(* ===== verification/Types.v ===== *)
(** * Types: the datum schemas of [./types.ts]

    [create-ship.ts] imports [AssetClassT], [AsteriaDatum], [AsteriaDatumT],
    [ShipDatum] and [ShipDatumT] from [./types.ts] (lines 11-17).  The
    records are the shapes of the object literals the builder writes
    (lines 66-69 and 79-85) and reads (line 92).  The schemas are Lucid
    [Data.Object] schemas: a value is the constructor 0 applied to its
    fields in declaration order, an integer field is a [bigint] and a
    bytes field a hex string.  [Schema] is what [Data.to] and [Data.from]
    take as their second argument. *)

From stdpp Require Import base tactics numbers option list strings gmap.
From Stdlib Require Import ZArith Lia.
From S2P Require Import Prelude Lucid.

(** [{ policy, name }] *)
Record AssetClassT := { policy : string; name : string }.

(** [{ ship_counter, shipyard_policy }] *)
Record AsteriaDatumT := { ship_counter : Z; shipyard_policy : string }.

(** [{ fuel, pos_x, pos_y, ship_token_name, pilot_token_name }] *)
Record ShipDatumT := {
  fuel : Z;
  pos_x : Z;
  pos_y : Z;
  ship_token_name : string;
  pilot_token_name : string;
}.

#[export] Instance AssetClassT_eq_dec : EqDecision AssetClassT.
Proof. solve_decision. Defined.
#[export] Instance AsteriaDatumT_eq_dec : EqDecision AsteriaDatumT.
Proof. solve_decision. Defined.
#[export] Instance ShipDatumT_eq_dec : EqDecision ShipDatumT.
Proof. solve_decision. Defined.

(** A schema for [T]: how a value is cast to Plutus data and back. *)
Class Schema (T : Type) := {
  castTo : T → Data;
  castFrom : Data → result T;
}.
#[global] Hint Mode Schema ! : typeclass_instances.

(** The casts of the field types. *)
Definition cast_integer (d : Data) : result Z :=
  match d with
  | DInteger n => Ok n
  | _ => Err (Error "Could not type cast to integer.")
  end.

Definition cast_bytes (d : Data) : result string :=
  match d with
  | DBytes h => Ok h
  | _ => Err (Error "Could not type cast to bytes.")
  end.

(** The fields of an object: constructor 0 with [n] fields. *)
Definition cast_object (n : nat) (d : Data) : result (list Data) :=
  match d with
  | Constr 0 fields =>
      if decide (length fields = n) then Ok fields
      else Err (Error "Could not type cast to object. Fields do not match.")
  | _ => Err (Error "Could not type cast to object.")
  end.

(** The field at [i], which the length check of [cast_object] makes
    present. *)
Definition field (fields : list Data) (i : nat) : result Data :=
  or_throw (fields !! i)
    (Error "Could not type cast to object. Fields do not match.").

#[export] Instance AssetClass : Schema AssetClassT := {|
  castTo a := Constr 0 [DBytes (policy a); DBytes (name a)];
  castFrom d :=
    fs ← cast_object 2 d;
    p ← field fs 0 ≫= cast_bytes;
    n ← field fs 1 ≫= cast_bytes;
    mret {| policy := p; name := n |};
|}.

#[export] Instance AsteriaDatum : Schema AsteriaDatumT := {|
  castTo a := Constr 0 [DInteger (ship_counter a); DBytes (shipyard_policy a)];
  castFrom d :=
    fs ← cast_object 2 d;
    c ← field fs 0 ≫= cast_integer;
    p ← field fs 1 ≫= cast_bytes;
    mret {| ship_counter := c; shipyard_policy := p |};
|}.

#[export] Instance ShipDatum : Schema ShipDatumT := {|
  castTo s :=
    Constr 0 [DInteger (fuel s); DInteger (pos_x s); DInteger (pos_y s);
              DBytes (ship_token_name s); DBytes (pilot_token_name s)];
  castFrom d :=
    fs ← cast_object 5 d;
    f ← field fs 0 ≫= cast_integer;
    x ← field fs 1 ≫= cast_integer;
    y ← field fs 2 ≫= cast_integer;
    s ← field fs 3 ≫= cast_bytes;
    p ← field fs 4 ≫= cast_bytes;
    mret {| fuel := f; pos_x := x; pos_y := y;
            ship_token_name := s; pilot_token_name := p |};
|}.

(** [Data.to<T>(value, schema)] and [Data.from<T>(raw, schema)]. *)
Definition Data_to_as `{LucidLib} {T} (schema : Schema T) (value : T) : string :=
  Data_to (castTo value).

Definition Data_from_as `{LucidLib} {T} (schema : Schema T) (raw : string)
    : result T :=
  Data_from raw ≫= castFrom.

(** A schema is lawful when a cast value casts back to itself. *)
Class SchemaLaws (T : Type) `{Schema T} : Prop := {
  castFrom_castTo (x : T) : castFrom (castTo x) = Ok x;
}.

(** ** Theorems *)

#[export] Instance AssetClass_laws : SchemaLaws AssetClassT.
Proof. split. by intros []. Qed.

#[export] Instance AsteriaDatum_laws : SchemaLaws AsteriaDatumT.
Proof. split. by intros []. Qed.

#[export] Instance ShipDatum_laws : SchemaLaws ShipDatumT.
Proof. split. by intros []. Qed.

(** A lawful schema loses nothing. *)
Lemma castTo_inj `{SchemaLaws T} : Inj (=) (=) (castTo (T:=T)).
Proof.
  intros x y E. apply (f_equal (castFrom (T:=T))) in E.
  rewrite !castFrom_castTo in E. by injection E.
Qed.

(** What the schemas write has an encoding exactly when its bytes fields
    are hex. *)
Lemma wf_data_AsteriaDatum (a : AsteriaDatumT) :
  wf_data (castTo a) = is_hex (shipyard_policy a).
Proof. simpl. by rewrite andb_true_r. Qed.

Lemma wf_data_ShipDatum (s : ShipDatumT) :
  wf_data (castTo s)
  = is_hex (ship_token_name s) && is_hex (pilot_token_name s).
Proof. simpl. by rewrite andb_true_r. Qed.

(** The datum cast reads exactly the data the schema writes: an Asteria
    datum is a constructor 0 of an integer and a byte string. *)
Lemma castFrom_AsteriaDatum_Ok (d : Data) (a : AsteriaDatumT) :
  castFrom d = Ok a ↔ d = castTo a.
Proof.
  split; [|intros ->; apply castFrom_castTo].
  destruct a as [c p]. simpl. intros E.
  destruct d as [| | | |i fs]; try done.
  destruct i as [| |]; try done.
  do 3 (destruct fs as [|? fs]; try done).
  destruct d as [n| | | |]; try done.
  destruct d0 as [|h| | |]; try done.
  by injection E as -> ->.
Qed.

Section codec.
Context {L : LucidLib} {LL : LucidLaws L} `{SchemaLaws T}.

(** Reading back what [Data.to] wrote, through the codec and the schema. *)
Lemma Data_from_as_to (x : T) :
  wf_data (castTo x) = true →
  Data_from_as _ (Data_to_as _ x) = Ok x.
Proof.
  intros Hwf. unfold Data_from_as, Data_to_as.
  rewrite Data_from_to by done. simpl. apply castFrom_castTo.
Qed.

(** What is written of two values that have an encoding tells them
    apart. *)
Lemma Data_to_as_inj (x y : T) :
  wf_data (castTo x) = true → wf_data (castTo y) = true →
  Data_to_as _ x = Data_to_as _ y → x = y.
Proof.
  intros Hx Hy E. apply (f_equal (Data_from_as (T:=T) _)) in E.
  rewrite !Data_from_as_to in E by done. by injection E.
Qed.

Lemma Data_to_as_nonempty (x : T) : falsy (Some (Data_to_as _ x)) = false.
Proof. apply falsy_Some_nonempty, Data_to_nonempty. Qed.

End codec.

**********

_Exercise goal_
Search the records for the string "ShipDatumT" and return every line in which it occurs.

_Reply to the exercise_
    [ShipDatum] and [ShipDatumT] from [./types.ts] (lines 11-17).  The
Record ShipDatumT := {
#[export] Instance ShipDatumT_eq_dec : EqDecision ShipDatumT.
#[export] Instance ShipDatum : Schema ShipDatumT := {|
#[export] Instance ShipDatum_laws : SchemaLaws ShipDatumT.
Lemma wf_data_ShipDatum (s : ShipDatumT) :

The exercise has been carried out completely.